[Stored items]

□ □ □

(* ===== verification/PbWire.v ===== *)
(** What [pb_encode] promises: a message in memory has one wire encoding, and
    that is what is written, on every kind of stream and with the length that
    [pb_get_encoded_size] announces. *)
From Stdlib Require Import ZArith Lia Bool String.
From coqutil Require Import Byte Word.LittleEndianList.
From stdpp Require Import base list numbers gmap.
From S2P Require Import Prelude PbStream PbCommon PbCodec PbSpec PbMemory PbEncode.
Local Open Scope Z_scope.
Local Open Scope c_scope.

(** ** The wire format of a message in memory *)

(** The wire types of the protocol: numbers of variable length are 0, of eight
    bytes 1, of four bytes 5, and what has a length in front is 2. *)
Definition protocol_wire_type (ltype : Z) : option Z :=
  if existsb (Z.eqb ltype) [PB_LTYPE_BOOL; PB_LTYPE_VARINT; PB_LTYPE_UVARINT; PB_LTYPE_SVARINT] then Some 0
  else if existsb (Z.eqb ltype) [PB_LTYPE_BYTES; PB_LTYPE_STRING; PB_LTYPE_SUBMESSAGE; PB_LTYPE_FIXED_LENGTH_BYTES] then Some 2
  else if ltype =? PB_LTYPE_FIXED64 then Some 1
  else if ltype =? PB_LTYPE_FIXED32 then Some 5 else None.

(** The encoding of a number whose representation in memory is [src]. *)
Inductive scalar_wire (f : pb_field) : list byte -> list byte -> Prop :=
  | wire_bool b : PB_LTYPE (type f) = PB_LTYPE_BOOL ->
      scalar_wire f [b] (varint (if u8 b =? 0 then 0 else 1))
  | wire_varint n src : PB_LTYPE (type f) = PB_LTYPE_VARINT -> int_size n -> length src = n ->
      scalar_wire f src (varint (u64 (sext (8 * Z.of_nat n) (le_combine src))))
  | wire_uvarint n src : PB_LTYPE (type f) = PB_LTYPE_UVARINT -> int_size n -> length src = n ->
      scalar_wire f src (varint (le_combine src))
  | wire_svarint n src : PB_LTYPE (type f) = PB_LTYPE_SVARINT -> int_size n -> length src = n ->
      scalar_wire f src (varint (zigzag_value (sext (8 * Z.of_nat n) (le_combine src))))
  | wire_fixed32 src : PB_LTYPE (type f) = PB_LTYPE_FIXED32 -> length src = 4%nat -> scalar_wire f src src
  | wire_fixed64 src : PB_LTYPE (type f) = PB_LTYPE_FIXED64 -> length src = 8%nat -> scalar_wire f src src.

(** The NUL-terminated string at [a], or the first [max] bytes if it is longer. *)
Definition c_string (m : mem) (a max : Z) (data : list byte) : Prop :=
  load_bytes m a (zlen data) = Some data /\ Forall (fun b => u8 b <> 0) data /\
  (zlen data = max \/ zlen data < max /\ m !! (a + zlen data) = Some Byte.x00).

Definition string_max (f : pb_field) : Z :=
  if PB_ATYPE (type f) =? PB_ATYPE_POINTER then SIZE_MAX else data_size f.
(* ===== verification/PbHeap.v ===== *)
(** The heap that nanopb's decoder works on: mapped bytes, of which some belong
    to blocks that [realloc] gave out, and the C library's allocator.  The
    decoder's state is this heap and the stream it reads. *)
From Stdlib Require Import ZArith Lia Bool String.
From coqutil Require Import Byte Word.LittleEndianList.
From stdpp Require Import base list numbers gmap.
From S2P Require Import Prelude PbStream PbCommon PbMemory.
Local Open Scope Z_scope.
Local Open Scope c_scope.

(** [h_blocks] has the size of every block that has not been freed, at its
    address. *)
Record heap := mk_heap { h_mem : mem; h_blocks : gmap Z Z }.

(** What is no longer mapped. *)
Fixpoint erase (m : mem) (a : Z) (n : nat) : mem :=
  match n with O => m | S n => delete a (erase m (a + 1) n) end.

Definition unmapped (m : mem) (a n : Z) : Prop := forall i, 0 <= i < n -> m !! (a + i) = None.

Lemma lookup_erase m n : forall a i, erase m a n !! i = if decide (a <= i < a + Z.of_nat n) then None else m !! i.
Proof.
  induction n as [|n IH]; intros a i; cbn [erase].
  - destruct (decide _); [lia | reflexivity].
  - destruct (decide (i = a)) as [->|Hne].
    + rewrite lookup_delete_eq. destruct (decide _); [reflexivity | lia].
    + rewrite lookup_delete_ne, IH by congruence.
      destruct (decide (a + 1 <= i < a + 1 + Z.of_nat n)), (decide (a <= i < a + Z.of_nat (S n))); try lia; reflexivity.
Qed.

Lemma erase_store m a bs : unmapped m a (zlen bs) -> erase (store_bytes ∅ a bs ∪ m) a (length bs) = m.
Proof.
  intros Hu. rewrite <- store_union. apply map_eq. intros i.
  rewrite lookup_erase, lookup_store. unfold zlen in *. destruct (decide _) as [Hi|Hi]; [|reflexivity].
  symmetry. replace i with (a + (i - a)) by lia. apply Hu. lia.
Qed.

(** The C library's [malloc], which gives out fresh addresses with any contents,
    and the compiler's choice of a place for a local variable, apart from the
    heap.  Its address is never stored, so it need not fit in a pointer, and
    there is always room for it: a stack that overflows is not modelled. *)
Class Machine := {
  malloc : heap -> Z -> option (Z * list byte);
  malloc_ok : forall h n a bs, 0 < n -> malloc h n = Some (a, bs) ->
    zlen bs = n /\ 0 < a /\ a + n <= 2 ^ 64 /\ unmapped (h_mem h) a n /\ h_blocks h !! a = None;
  local_variable : heap -> Z -> Z;
  local_variable_ok : forall h n a, 0 < n -> local_variable h n = a -> 0 < a /\ unmapped (h_mem h) a n;
}.

Section heap.
Context {CB : Type} {ICB : InputCallback CB} {MA : Machine}.

Record dstate := mk_dstate { d_stream : pb_istream CB; d_heap : heap }.
Notation D := (M dstate).

(** *** The stream *)

Definition on_istream {A} (d : M (pb_istream CB) A) : D A := fun st =>
  let '(r, s) := d (d_stream st) in (r, mk_dstate s (d_heap st)).

Definition return_error {A} (msg : string) : D A := on_istream (i_return_error msg).

(** [status = f(&substream, ...)]; a failure is a value here. *)
Definition on_substream {A} (c : D A) (sub : pb_istream CB) : D (option A * pb_istream CB) := fun st =>
  match c (mk_dstate sub (d_heap st)) with
  | (Ok a, st1) => (Ok (Some a, d_stream st1), mk_dstate (d_stream st) (d_heap st1))
  | (Fail, st1) => (Ok (None, d_stream st1), mk_dstate (d_stream st) (d_heap st1))
  | (Stuck, st1) => (Stuck, st1)
  end.

(** [status = f(stream, ...)] *)
Definition status_of {A} (c : D A) : D (option A) := fun st =>
  match c st with
  | (Ok a, st1) => (Ok (Some a), st1)
  | (Fail, st1) => (Ok None, st1)
  | (Stuck, st1) => (Stuck, st1)
  end.

(** *** Objects in memory *)

Definition load_at (a n : Z) : D (list byte) := fun st =>
  match load_bytes (h_mem (d_heap st)) a n with Some bs => (Ok bs, st) | None => (Stuck, st) end.

Definition store_at (a : Z) (bs : list byte) : D unit := fun st =>
  let h := d_heap st in
  match load_bytes (h_mem h) a (zlen bs) with
  | Some _ => (Ok tt, mk_dstate (d_stream st) (mk_heap (store_bytes (h_mem h) a bs) (h_blocks h)))
  | None => (Stuck, st)
  end.

Definition get_int (a n : Z) : D Z := bs <- load_at a n ;; ret (le_combine bs).
Definition put_int (a : Z) (n : nat) (v : Z) : D unit := store_at a (le_split n v).
Definition get_ptr (a : Z) : D Z := get_int a sizeof_ptr.
Definition put_ptr (a v : Z) : D unit := put_int a 8 v.
Definition get_size (a : Z) : D Z := get_int a 4.
Definition put_size (a v : Z) : D unit := put_int a 4 v.

(** *** The C library's allocator *)

Definition remove (h : heap) (p size : Z) : heap :=
  mk_heap (erase (h_mem h) p (Z.to_nat size)) (delete p (h_blocks h)).

(** [realloc(ptr, size)]: the new block begins with what the old one held; when
    it fails the old block stays. *)
Definition pb_realloc (p size : Z) : D Z := fun st =>
  let h := d_heap st in
  let give h old :=
    match malloc h size with
    | None => (Ok 0, st)
    | Some (a, bs) =>
        let bs := ztake size old ++ zdrop (zlen old) bs in
        (Ok a, mk_dstate (d_stream st) (mk_heap (store_bytes (h_mem h) a bs) (<[a := size]> (h_blocks h))))
    end in
  if p =? 0 then give h [] else
  match h_blocks h !! p with
  | None => (Stuck, st)
  | Some old =>
      match load_bytes (h_mem h) p old with
      | None => (Stuck, st)
      | Some bs => give (remove h p old) bs
      end
  end.

Definition pb_free (p : Z) : D unit := fun st =>
  if p =? 0 then (Ok tt, st) else
  match h_blocks (d_heap st) !! p with
  | None => (Stuck, st)
  | Some size => (Ok tt, mk_dstate (d_stream st) (remove (d_heap st) p size))
  end.

(** A local variable whose address is taken. *)
Definition with_local {A} (bs : list byte) (c : Z -> D A) : D A := fun st =>
  let h := d_heap st in
  let a := local_variable h (zlen bs) in
  match c a (mk_dstate (d_stream st) (mk_heap (store_bytes (h_mem h) a bs) (h_blocks h))) with
  | (r, st1) =>
      (r, mk_dstate (d_stream st1) (mk_heap (erase (h_mem (d_heap st1)) a (length bs)) (h_blocks (d_heap st1))))
  end.
End heap.
Arguments dstate : clear implicits.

□ □ □

» EXERCISE AIM: All that is wanted is an exact copy of the lines above from the one with "A) := fun st =>" through the one with "Definition load_at (a", with both ends included.

» WORKED SOLUTION:
Definition status_of {A} (c : D A) : D (option A) := fun st =>
  match c st with
  | (Ok a, st1) => (Ok (Some a), st1)
  | (Fail, st1) => (Ok None, st1)
  | (Stuck, st1) => (Stuck, st1)
  end.

(** *** Objects in memory *)

Definition load_at (a n : Z) : D (list byte) := fun st =>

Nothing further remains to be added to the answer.